Erik Nissen Johansen

StoriesDesign Anthology
Erik Nissen Johansen

As media partner of Hong Kong’s Business of Design Week, Design Anthology was privileged to speak with some top designers. Award-winning Swedish designer Erik Nissen Johansen shared his design philosophy with us

Design Anthology: You talked about the design style at Stylt Trampoli, which is storytelling — creating interiors that tell the story of their location and instilling a ‘sense of place’. How did you come to this design philosophy?

Erik Nissen Johansen: It’s a long story… and it’s pretty boring (laughs). Seriously though, I believe that all artists, creatives and people who make stuff are storytellers at heart, whether you work with pictures or music or sculpture. At Stylt we work with multi-sensory storytelling, so we use all those aspects — and more — at once. Our agency is a hybrid between an advertising agency and an architecture firm, and working not just with the product but also with the reasons why someone should want the product comes very naturally to us. We always work with the Why? of a project, and that means that we have to answer a lot of questions before we start building anything. For us to create a hospitality experience without first asking why would be as if a director tried to make a movie without a script. For example, when we based Hotel Sonya in St Petersburg on Crime and Punishment, we didn’t just get design inspiration but there were reasons to visit already built in — people visit St Petersburg for the culture, so what could be more appropriate than a hotel based on their most important and well-known piece of culture?

How important is it to have an understanding and supportive client to be able to create a successful space?

With our methodology, it’s absolutely crucial. The client has to understand the advantages of working with storytelling and with the whole guest experience, or we can’t realise our vision. The best results always happen when the clients are as passionate about their part of the work — the management et cetera of the hotel or restaurant — as we are about the design. Most of our clients are operators, not developers, and that’s an advantage, as operators tend to have a better grasp of the PR and marketing side of things. We always get the best results when the operator is really good at marketing their restaurant and understands that PR is an integral part of running a hospitality business.

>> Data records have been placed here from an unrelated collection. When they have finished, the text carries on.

(* ===== verification/Examples.v ===== *)
(** * Examples: a relay to evaluate with

    Codecs for the stored forms and a relay on an in-memory store, alone in its network
    and so the home of everything. *)

From S2P Require Import Prelude Bytes Crypto Proto MlsWire Keyspace Store StoreProps Routing Queue QueueProps KeyPackages KeyPackagesProps Contracts Dht.
Import Toy Mem KpExample ToyQueue.

Module ToyRelay.
Definition raw_pairing (p : option PairingP) : bytes :=
  match p with
  | None => [0]
  | Some p => 1 :: inv_expiry_ms (pa_invite p)
              :: ToyCodec.enc (inv_id (pa_invite p)) ++ ToyCodec.enc (inv_sig (pa_invite p))
              ++ ToyCodec.enc (pa_sender_name p)
  end.

Definition parse_pairing (b : bytes) : option (option PairingP) :=
  match b with
  | [0] => Some None
  | 1 :: e :: b =>
      '(i, b) ← ToyCodec.dec b; '(g, b) ← ToyCodec.dec b; '(n, b) ← ToyCodec.dec b;
      match b with [] => Some (Some (mkPairing (mkInvite i e g) n)) | _ => None end
  | _ => None
  end.

Definition raw_welcome (w : WelcomeEnvelopeP) : bytes :=
  ToyCodec.enc (we_group_id w) ++ ToyCodec.enc (we_sender_ipk w) ++ ToyCodec.enc (we_recipient_ipk w)
  ++ ToyCodec.enc (we_welcome_blob w) ++ ToyCodec.enc (we_kp_ref_used w) ++ ToyCodec.enc (we_sender_sig w)
  ++ [we_version w] ++ raw_pairing (we_pairing w).

Definition parse_welcome_env (b : bytes) : option WelcomeEnvelopeP :=
  '(g, b) ← ToyCodec.dec b; '(s, b) ← ToyCodec.dec b; '(r, b) ← ToyCodec.dec b;
  '(w, b) ← ToyCodec.dec b; '(k, b) ← ToyCodec.dec b; '(x, b) ← ToyCodec.dec b;
  match b with
  | v :: b => p ← parse_pairing b; Some (mkWelcome v g s r w k x p)
  | [] => None
  end.

Lemma parse_raw_pairing p : parse_pairing (raw_pairing p) = Some p.
Proof.
  destruct p as [[[i e g] n]|]; [|done]. cbn [raw_pairing parse_pairing pa_invite pa_sender_name inv_id inv_sig inv_expiry_ms].
  do 2 (rewrite ToyCodec.dec_enc; cbn [mbind option_bind]).
  rewrite <- (app_nil_r (ToyCodec.enc n)), ToyCodec.dec_enc. done.
Qed.

Lemma parse_raw_welcome w : parse_welcome_env (raw_welcome w) = Some w.
Proof.
  unfold parse_welcome_env, raw_welcome. do 6 (rewrite ToyCodec.dec_enc; cbn [mbind option_bind]).
  cbn [app]. rewrite parse_raw_pairing. by destruct w.
Qed.

#[export] Instance welcome_codec : Codec WelcomeEnvelopeP :=
  {| ser := λ w, Some (raw_welcome w); deser := parse_welcome_env;
     deser_ser := ToyCodec.toy_law raw_welcome parse_welcome_env parse_raw_welcome |}.

#[export] Instance relay_codecs : RelayCodecs :=
  {| rc_queue := queue_codecs; rc_lease := lease_codec; rc_push := no_codec PushPseudonymPublish;
     rc_kp := kp_codec; rc_welcome := welcome_codec |}.

(** The relay with signing key [sk], knowing the relays [peers]. *)
Definition relay_id (sk : bytes) : bytes := NodeId_new (verifying_key sk).

Definition relay (sk : bytes) (t : RoutingTable) : Dht (KS := mem) :=
  mkDht t empty_store ∅ (relay_id sk) sk ∅ ∅ [].

Definition secret (n : Z) : bytes := replicate 32 n.

Definition lone_relay : Dht (KS := mem) := relay (secret 1) (RoutingTable_empty (relay_id (secret 1)) 0).

(** Everything works and nobody is connected. *)
Definition quiet : Env := mkEnv true true (λ _ _, false) (λ _, false) (λ _ _, None) true false 0.
End ToyRelay.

Can you tell us some of the best hotels you’ve stayed in that you didn’t design? What did you like about them?

I recently stayed at the Fairmont Banff Springs in Canada, and I loved it — it’s one of the true grand old ladies of the hotel world, it has a really old-world charm, and it’s absolutely packed with history — opened 1888 by Canadian Pacific Railways visionary William Cornelius Van Horne. ‘If we can't bring the scenery to the tourists lets bring the tourists to the scenery’ and boom, he created a new category in tourism. It’s the hotel that inspired The Grand Budapest Hotel movie.

I also really like the Michelberger Hotel in Berlin, which is the complete opposite of the Banff Springs hotel — I love how the hotel’s identity is totally meshed with its owner’s. Even if you don’t like the exact style of the hotel, you always feel very welcome, because the hotel is so personal and it feels like he’s opened the doors of his home for you, just because you’re you.

I can’t leave out Ace Hotel NYC — I love this hotel because they have everything from bunk beds to a penthouse suite, and everything in between. The result is that the guest mix really reflects the character of the city — all kinds of people meeting and mixing, just like on the street outside. Many hotels are so homogenous — there’s no excitement in that.